** Opening Excerpted records block **
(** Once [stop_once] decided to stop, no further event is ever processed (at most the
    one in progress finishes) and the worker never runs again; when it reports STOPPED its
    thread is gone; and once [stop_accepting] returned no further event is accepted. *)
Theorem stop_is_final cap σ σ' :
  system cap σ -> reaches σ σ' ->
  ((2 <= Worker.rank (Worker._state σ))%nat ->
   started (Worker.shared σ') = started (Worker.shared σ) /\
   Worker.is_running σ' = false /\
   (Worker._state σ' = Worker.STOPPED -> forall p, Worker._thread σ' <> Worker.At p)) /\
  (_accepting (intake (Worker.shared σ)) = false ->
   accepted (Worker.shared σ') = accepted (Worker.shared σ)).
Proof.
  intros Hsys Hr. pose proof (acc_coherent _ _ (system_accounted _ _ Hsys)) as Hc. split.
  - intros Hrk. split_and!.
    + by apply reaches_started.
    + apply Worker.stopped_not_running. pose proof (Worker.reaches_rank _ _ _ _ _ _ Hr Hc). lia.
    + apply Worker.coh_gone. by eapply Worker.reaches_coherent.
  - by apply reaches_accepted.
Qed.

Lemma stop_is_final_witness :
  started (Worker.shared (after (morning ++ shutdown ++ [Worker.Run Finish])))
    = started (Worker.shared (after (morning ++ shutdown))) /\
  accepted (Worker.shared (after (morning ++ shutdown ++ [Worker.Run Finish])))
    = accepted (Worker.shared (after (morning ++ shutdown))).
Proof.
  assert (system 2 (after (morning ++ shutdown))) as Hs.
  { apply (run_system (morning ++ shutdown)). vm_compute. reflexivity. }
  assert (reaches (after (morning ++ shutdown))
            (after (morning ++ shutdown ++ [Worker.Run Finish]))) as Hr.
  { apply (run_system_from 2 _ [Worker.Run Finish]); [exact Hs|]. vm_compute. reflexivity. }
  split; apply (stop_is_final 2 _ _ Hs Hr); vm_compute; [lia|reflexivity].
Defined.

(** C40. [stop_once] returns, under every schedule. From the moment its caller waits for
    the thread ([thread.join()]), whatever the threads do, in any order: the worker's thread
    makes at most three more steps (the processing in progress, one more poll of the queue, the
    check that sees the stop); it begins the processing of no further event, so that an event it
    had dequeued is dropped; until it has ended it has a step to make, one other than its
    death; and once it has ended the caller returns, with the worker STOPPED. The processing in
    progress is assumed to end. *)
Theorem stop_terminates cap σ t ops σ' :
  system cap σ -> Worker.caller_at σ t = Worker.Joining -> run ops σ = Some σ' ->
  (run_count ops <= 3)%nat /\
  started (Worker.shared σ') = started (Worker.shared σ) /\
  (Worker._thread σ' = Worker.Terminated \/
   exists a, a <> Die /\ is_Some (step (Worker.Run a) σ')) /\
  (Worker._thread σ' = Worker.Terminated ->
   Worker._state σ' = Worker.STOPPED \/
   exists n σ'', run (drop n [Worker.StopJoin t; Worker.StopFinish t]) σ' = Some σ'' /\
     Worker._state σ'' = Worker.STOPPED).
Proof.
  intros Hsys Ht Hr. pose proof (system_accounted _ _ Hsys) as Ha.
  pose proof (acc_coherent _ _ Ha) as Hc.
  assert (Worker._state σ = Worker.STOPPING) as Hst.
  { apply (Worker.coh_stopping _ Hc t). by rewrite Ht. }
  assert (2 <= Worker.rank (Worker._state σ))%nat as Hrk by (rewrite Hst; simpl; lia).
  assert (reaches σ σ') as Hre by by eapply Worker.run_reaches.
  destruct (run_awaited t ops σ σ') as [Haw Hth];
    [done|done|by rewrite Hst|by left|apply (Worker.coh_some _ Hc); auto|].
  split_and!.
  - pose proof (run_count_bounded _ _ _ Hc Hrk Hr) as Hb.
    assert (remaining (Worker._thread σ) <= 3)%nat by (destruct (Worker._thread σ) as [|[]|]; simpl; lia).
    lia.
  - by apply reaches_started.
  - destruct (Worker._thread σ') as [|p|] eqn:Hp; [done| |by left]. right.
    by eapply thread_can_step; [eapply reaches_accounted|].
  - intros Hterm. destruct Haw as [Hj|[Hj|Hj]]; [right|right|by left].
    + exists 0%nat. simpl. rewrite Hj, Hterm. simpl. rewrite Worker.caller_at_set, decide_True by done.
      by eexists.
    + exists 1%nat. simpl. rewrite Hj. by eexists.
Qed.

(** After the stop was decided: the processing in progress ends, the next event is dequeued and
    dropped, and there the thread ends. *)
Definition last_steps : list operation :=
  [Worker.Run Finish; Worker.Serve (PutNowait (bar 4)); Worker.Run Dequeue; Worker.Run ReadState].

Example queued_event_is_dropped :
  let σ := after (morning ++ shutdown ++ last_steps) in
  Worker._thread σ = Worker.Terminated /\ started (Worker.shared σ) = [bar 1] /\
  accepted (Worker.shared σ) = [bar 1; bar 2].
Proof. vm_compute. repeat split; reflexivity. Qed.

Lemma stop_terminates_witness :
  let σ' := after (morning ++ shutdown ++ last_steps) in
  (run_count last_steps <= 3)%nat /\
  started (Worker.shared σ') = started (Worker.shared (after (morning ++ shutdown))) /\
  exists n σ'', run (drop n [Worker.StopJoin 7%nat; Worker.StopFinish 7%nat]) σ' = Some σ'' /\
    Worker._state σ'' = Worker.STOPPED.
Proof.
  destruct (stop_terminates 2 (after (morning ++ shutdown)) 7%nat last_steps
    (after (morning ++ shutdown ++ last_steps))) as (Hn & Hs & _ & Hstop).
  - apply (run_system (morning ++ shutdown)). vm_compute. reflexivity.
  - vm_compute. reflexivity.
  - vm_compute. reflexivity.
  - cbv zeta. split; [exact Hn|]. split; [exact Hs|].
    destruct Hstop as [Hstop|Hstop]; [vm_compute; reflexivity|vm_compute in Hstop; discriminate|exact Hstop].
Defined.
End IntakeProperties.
** Closing Excerpted records block **
** Opening Excerpted records block **
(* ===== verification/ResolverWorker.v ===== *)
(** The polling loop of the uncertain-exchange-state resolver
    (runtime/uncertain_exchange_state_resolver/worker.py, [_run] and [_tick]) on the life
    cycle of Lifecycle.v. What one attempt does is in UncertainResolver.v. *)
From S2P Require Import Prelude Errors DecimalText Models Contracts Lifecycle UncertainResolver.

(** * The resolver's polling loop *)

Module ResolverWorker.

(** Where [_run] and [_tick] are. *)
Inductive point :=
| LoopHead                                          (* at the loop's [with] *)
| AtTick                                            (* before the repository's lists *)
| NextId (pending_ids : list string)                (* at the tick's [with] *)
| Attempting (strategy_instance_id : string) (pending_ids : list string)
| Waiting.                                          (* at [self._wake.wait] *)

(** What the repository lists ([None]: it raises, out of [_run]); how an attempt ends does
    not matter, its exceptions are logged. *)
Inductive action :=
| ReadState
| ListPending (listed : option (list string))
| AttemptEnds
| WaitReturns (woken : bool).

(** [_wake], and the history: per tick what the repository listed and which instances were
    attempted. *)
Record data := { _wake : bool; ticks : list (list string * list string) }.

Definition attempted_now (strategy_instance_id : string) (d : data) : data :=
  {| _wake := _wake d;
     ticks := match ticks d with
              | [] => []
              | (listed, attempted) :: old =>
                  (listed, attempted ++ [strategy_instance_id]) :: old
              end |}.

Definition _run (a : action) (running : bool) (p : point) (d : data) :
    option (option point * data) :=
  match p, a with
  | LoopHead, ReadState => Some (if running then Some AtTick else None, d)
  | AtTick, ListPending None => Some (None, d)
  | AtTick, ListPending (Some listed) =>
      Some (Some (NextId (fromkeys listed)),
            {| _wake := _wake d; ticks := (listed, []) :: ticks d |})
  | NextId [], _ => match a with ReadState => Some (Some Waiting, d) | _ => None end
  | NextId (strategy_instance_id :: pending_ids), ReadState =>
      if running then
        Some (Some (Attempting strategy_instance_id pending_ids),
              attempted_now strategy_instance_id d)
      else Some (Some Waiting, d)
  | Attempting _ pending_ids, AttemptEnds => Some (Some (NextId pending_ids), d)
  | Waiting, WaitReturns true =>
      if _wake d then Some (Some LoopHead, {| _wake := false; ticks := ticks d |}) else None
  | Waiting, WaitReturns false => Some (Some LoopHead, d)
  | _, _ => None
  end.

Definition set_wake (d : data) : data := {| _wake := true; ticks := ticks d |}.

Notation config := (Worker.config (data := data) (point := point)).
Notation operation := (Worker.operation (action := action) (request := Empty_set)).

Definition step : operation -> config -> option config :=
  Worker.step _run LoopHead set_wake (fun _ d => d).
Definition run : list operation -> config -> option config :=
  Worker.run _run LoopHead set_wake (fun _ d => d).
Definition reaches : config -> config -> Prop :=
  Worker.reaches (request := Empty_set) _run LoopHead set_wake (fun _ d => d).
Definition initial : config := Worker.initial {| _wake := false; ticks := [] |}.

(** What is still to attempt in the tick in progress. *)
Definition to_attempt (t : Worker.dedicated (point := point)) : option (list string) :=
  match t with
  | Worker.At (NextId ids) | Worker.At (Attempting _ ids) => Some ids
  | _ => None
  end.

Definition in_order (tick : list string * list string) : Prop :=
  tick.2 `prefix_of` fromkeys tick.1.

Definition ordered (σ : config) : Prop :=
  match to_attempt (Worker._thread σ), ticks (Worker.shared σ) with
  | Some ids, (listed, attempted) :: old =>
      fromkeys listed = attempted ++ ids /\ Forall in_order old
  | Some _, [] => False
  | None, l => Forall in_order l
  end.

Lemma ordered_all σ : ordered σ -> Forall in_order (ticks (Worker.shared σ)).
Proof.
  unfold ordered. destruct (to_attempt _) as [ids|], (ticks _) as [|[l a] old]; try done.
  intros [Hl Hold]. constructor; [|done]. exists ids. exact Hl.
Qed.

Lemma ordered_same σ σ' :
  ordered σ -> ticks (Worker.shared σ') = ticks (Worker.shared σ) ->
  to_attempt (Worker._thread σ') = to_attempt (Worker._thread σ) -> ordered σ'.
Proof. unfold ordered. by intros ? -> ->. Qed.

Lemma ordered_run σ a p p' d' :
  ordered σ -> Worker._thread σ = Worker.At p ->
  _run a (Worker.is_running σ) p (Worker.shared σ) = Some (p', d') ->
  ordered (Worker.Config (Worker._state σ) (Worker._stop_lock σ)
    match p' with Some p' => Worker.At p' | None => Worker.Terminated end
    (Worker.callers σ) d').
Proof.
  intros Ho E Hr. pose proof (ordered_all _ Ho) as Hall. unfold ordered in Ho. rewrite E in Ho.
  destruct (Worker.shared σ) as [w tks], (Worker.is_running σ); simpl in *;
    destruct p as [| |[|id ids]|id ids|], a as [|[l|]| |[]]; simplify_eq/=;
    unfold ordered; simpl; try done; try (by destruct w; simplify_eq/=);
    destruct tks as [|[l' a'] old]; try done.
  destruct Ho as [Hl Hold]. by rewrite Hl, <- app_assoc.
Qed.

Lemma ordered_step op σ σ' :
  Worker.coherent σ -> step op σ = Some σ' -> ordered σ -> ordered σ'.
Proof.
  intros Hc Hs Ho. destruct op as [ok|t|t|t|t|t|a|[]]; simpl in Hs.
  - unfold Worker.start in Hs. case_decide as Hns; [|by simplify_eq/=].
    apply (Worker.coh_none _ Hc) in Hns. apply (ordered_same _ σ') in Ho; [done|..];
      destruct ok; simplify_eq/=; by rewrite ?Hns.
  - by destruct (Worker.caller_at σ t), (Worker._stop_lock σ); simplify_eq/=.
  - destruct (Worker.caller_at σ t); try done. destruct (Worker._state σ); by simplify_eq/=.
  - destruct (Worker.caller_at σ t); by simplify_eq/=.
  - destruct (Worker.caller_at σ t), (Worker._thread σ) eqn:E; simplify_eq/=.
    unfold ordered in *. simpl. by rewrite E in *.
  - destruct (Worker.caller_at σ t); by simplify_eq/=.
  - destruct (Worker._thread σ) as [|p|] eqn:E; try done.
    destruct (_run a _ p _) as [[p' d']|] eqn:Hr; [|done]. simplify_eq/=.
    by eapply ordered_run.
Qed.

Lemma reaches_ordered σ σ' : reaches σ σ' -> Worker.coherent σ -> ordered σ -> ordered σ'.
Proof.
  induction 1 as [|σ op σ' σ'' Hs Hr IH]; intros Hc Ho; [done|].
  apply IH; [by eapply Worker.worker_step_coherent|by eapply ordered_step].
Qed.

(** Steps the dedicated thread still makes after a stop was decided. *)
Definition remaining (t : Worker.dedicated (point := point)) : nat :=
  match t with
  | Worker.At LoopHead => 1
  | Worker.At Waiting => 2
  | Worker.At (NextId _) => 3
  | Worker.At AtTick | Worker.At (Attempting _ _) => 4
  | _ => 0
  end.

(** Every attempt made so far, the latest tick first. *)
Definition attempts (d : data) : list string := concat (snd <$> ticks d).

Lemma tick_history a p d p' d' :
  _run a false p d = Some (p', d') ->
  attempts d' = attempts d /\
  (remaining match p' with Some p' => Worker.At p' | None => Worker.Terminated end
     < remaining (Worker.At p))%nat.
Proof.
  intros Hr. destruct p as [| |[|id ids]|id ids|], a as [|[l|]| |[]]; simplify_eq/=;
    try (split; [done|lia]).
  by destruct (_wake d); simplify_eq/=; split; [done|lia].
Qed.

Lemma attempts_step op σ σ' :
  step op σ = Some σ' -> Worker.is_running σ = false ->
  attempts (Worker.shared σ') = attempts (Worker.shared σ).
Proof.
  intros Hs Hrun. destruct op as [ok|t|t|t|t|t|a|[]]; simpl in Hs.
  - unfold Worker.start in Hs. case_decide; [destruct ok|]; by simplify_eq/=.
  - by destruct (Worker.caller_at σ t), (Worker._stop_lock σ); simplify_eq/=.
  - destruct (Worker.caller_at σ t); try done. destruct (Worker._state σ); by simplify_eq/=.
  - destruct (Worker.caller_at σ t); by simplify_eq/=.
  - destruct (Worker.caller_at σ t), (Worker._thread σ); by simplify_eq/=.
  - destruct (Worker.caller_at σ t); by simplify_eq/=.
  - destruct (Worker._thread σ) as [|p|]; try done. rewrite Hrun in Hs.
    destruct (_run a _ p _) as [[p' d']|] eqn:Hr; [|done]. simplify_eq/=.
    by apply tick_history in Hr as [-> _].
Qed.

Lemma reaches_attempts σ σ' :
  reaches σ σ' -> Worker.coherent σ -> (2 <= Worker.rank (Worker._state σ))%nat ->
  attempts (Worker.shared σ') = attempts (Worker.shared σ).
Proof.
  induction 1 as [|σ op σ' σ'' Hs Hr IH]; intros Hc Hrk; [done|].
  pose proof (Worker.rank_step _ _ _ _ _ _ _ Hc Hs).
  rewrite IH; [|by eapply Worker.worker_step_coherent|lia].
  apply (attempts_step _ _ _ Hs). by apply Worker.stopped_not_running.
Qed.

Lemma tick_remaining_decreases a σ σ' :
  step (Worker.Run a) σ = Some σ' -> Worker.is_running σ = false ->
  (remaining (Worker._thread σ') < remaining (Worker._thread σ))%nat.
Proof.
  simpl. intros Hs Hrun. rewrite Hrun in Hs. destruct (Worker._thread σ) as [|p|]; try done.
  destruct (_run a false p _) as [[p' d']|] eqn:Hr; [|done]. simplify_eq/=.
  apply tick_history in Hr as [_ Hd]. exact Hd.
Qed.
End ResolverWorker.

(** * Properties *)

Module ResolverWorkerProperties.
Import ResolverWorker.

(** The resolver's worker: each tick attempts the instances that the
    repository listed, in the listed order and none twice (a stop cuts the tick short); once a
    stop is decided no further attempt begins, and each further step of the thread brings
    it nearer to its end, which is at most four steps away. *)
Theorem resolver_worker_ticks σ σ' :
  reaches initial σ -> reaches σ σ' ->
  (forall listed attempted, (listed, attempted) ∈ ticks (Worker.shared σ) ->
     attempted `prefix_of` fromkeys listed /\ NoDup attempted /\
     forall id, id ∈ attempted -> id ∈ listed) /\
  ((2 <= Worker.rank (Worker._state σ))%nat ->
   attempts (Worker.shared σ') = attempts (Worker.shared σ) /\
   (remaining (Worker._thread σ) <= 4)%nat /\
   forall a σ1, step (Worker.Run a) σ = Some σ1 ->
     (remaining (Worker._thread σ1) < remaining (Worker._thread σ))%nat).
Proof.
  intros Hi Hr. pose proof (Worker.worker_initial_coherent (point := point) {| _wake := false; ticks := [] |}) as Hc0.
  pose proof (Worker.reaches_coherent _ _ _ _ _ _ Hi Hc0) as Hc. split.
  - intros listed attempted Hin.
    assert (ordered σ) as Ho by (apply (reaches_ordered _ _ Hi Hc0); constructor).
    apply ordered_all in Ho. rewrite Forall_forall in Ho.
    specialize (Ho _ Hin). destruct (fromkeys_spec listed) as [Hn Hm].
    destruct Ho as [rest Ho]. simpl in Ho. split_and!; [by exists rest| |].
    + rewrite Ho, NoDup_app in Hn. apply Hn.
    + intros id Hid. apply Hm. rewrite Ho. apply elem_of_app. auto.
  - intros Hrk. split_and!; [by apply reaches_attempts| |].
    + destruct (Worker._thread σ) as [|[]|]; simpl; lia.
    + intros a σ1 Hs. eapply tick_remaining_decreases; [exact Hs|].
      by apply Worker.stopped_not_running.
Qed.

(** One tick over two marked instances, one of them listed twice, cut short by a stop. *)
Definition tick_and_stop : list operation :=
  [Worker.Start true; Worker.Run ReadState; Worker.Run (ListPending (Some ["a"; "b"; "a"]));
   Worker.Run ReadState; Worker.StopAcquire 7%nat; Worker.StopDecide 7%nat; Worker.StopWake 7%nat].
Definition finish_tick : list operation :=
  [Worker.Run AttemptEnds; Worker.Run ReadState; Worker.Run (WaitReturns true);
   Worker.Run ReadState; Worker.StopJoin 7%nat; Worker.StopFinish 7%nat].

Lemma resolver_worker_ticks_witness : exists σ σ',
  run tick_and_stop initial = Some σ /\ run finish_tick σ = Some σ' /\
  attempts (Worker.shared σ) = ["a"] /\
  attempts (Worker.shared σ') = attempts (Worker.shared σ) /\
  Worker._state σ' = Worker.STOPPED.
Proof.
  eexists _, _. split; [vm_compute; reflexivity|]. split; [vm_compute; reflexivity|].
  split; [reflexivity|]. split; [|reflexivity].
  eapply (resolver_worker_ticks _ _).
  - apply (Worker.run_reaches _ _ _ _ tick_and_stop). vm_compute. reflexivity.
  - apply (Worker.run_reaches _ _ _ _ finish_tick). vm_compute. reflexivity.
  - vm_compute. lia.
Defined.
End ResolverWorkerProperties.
** Closing Excerpted records block **
### Prompt
How many lines in the data above contain the string "dedicated"? Reply with only the number.

### Response
3